[MATERIAL FOR THIS EXERCISE]

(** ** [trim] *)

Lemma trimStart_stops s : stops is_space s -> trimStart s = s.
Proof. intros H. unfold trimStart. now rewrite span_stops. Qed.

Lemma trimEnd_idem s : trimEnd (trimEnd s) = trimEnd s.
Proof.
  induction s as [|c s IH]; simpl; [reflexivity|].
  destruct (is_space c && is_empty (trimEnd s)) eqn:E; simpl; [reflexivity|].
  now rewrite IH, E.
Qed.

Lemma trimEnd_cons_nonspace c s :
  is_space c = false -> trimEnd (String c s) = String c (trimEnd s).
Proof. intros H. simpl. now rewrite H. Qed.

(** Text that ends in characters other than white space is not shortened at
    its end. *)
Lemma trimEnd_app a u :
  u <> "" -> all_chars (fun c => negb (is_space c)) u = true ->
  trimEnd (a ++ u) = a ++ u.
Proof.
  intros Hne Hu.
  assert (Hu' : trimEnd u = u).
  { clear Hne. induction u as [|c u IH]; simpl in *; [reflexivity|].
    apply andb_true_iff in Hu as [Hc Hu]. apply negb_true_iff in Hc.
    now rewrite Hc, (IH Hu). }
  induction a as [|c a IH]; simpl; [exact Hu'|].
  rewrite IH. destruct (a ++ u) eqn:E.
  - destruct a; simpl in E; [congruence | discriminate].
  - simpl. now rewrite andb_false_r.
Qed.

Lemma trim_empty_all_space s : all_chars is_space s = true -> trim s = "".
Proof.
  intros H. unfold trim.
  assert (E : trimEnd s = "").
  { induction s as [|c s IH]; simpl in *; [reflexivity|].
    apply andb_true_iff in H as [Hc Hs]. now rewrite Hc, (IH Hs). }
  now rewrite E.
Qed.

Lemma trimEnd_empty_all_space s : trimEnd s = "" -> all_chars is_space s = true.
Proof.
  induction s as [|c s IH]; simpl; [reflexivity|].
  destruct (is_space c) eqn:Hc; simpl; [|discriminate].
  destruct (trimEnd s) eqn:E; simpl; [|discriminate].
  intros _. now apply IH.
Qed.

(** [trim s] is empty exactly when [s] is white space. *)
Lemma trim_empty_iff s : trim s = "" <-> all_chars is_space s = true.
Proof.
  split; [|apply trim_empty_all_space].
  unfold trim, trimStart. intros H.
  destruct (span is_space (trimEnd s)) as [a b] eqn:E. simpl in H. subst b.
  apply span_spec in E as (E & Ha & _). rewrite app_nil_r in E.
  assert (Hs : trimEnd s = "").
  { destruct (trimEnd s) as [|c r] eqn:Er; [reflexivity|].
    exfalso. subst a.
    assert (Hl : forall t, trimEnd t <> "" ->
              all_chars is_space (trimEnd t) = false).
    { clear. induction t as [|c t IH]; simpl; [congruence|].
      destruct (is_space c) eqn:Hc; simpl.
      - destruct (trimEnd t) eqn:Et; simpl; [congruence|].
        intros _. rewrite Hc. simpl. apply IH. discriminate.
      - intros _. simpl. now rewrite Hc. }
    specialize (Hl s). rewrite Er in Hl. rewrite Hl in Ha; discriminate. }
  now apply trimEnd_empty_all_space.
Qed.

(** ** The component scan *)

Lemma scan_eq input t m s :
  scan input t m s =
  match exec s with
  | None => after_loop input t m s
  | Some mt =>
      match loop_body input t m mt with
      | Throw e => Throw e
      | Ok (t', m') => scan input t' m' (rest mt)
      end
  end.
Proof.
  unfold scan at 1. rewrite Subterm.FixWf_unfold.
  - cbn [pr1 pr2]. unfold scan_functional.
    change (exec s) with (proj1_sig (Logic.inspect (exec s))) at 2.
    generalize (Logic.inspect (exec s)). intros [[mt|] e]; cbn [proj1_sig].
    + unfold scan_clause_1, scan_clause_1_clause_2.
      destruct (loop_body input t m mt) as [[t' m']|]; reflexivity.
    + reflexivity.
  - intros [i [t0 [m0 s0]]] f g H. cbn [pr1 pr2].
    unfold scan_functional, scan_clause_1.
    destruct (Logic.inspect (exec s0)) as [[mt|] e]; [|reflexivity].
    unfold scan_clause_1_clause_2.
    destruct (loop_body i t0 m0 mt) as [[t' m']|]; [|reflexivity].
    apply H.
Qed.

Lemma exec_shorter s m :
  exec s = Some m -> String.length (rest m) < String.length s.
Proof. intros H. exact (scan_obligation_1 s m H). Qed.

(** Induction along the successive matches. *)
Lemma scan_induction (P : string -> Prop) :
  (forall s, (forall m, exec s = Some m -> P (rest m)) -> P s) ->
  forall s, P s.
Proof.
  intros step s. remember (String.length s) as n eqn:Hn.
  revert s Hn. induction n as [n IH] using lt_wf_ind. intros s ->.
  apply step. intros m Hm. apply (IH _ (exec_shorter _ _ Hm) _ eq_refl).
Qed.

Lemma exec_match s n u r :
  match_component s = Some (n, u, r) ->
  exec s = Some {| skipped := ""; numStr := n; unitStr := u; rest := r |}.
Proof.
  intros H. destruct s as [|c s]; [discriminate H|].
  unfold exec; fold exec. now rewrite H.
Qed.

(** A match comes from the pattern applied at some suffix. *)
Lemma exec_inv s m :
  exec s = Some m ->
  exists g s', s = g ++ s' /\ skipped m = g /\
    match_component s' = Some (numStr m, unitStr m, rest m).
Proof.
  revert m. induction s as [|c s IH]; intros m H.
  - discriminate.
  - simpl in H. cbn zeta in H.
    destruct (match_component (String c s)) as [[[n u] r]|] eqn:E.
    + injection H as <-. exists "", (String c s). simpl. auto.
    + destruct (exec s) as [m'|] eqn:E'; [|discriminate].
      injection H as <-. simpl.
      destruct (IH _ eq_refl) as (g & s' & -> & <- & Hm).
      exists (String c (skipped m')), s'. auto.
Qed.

[/MATERIAL FOR THIS EXERCISE]

YOUR INSTRUCTIONS: Reproduce all of the records precisely. No word may differ.

ANSWER TO THIS PROBLEM:
(** ** [trim] *)

Lemma trimStart_stops s : stops is_space s -> trimStart s = s.
Proof. intros H. unfold trimStart. now rewrite span_stops. Qed.

Lemma trimEnd_idem s : trimEnd (trimEnd s) = trimEnd s.
Proof.
  induction s as [|c s IH]; simpl; [reflexivity|].
  destruct (is_space c && is_empty (trimEnd s)) eqn:E; simpl; [reflexivity|].
  now rewrite IH, E.
Qed.

Lemma trimEnd_cons_nonspace c s :
  is_space c = false -> trimEnd (String c s) = String c (trimEnd s).
Proof. intros H. simpl. now rewrite H. Qed.

(** Text that ends in characters other than white space is not shortened at
    its end. *)
Lemma trimEnd_app a u :
  u <> "" -> all_chars (fun c => negb (is_space c)) u = true ->
  trimEnd (a ++ u) = a ++ u.
Proof.
  intros Hne Hu.
  assert (Hu' : trimEnd u = u).
  { clear Hne. induction u as [|c u IH]; simpl in *; [reflexivity|].
    apply andb_true_iff in Hu as [Hc Hu]. apply negb_true_iff in Hc.
    now rewrite Hc, (IH Hu). }
  induction a as [|c a IH]; simpl; [exact Hu'|].
  rewrite IH. destruct (a ++ u) eqn:E.
  - destruct a; simpl in E; [congruence | discriminate].
  - simpl. now rewrite andb_false_r.
Qed.

Lemma trim_empty_all_space s : all_chars is_space s = true -> trim s = "".
Proof.
  intros H. unfold trim.
  assert (E : trimEnd s = "").
  { induction s as [|c s IH]; simpl in *; [reflexivity|].
    apply andb_true_iff in H as [Hc Hs]. now rewrite Hc, (IH Hs). }
  now rewrite E.
Qed.

Lemma trimEnd_empty_all_space s : trimEnd s = "" -> all_chars is_space s = true.
Proof.
  induction s as [|c s IH]; simpl; [reflexivity|].
  destruct (is_space c) eqn:Hc; simpl; [|discriminate].
  destruct (trimEnd s) eqn:E; simpl; [|discriminate].
  intros _. now apply IH.
Qed.

(** [trim s] is empty exactly when [s] is white space. *)
Lemma trim_empty_iff s : trim s = "" <-> all_chars is_space s = true.
Proof.
  split; [|apply trim_empty_all_space].
  unfold trim, trimStart. intros H.
  destruct (span is_space (trimEnd s)) as [a b] eqn:E. simpl in H. subst b.
  apply span_spec in E as (E & Ha & _). rewrite app_nil_r in E.
  assert (Hs : trimEnd s = "").
  { destruct (trimEnd s) as [|c r] eqn:Er; [reflexivity|].
    exfalso. subst a.
    assert (Hl : forall t, trimEnd t <> "" ->
              all_chars is_space (trimEnd t) = false).
    { clear. induction t as [|c t IH]; simpl; [congruence|].
      destruct (is_space c) eqn:Hc; simpl.
      - destruct (trimEnd t) eqn:Et; simpl; [congruence|].
        intros _. rewrite Hc. simpl. apply IH. discriminate.
      - intros _. simpl. now rewrite Hc. }
    specialize (Hl s). rewrite Er in Hl. rewrite Hl in Ha; discriminate. }
  now apply trimEnd_empty_all_space.
Qed.

(** ** The component scan *)

Lemma scan_eq input t m s :
  scan input t m s =
  match exec s with
  | None => after_loop input t m s
  | Some mt =>
      match loop_body input t m mt with
      | Throw e => Throw e
      | Ok (t', m') => scan input t' m' (rest mt)
      end
  end.
Proof.
  unfold scan at 1. rewrite Subterm.FixWf_unfold.
  - cbn [pr1 pr2]. unfold scan_functional.
    change (exec s) with (proj1_sig (Logic.inspect (exec s))) at 2.
    generalize (Logic.inspect (exec s)). intros [[mt|] e]; cbn [proj1_sig].
    + unfold scan_clause_1, scan_clause_1_clause_2.
      destruct (loop_body input t m mt) as [[t' m']|]; reflexivity.
    + reflexivity.
  - intros [i [t0 [m0 s0]]] f g H. cbn [pr1 pr2].
    unfold scan_functional, scan_clause_1.
    destruct (Logic.inspect (exec s0)) as [[mt|] e]; [|reflexivity].
    unfold scan_clause_1_clause_2.
    destruct (loop_body i t0 m0 mt) as [[t' m']|]; [|reflexivity].
    apply H.
Qed.

Lemma exec_shorter s m :
  exec s = Some m -> String.length (rest m) < String.length s.
Proof. intros H. exact (scan_obligation_1 s m H). Qed.

(** Induction along the successive matches. *)
Lemma scan_induction (P : string -> Prop) :
  (forall s, (forall m, exec s = Some m -> P (rest m)) -> P s) ->
  forall s, P s.
Proof.
  intros step s. remember (String.length s) as n eqn:Hn.
  revert s Hn. induction n as [n IH] using lt_wf_ind. intros s ->.
  apply step. intros m Hm. apply (IH _ (exec_shorter _ _ Hm) _ eq_refl).
Qed.

Lemma exec_match s n u r :
  match_component s = Some (n, u, r) ->
  exec s = Some {| skipped := ""; numStr := n; unitStr := u; rest := r |}.
Proof.
  intros H. destruct s as [|c s]; [discriminate H|].
  unfold exec; fold exec. now rewrite H.
Qed.

(** A match comes from the pattern applied at some suffix. *)
Lemma exec_inv s m :
  exec s = Some m ->
  exists g s', s = g ++ s' /\ skipped m = g /\
    match_component s' = Some (numStr m, unitStr m, rest m).
Proof.
  revert m. induction s as [|c s IH]; intros m H.
  - discriminate.
  - simpl in H. cbn zeta in H.
    destruct (match_component (String c s)) as [[[n u] r]|] eqn:E.
    + injection H as <-. exists "", (String c s). simpl. auto.
    + destruct (exec s) as [m'|] eqn:E'; [|discriminate].
      injection H as <-. simpl.
      destruct (IH _ eq_refl) as (g & s' & -> & <- & Hm).
      exists (String c (skipped m')), s'. auto.
Qed.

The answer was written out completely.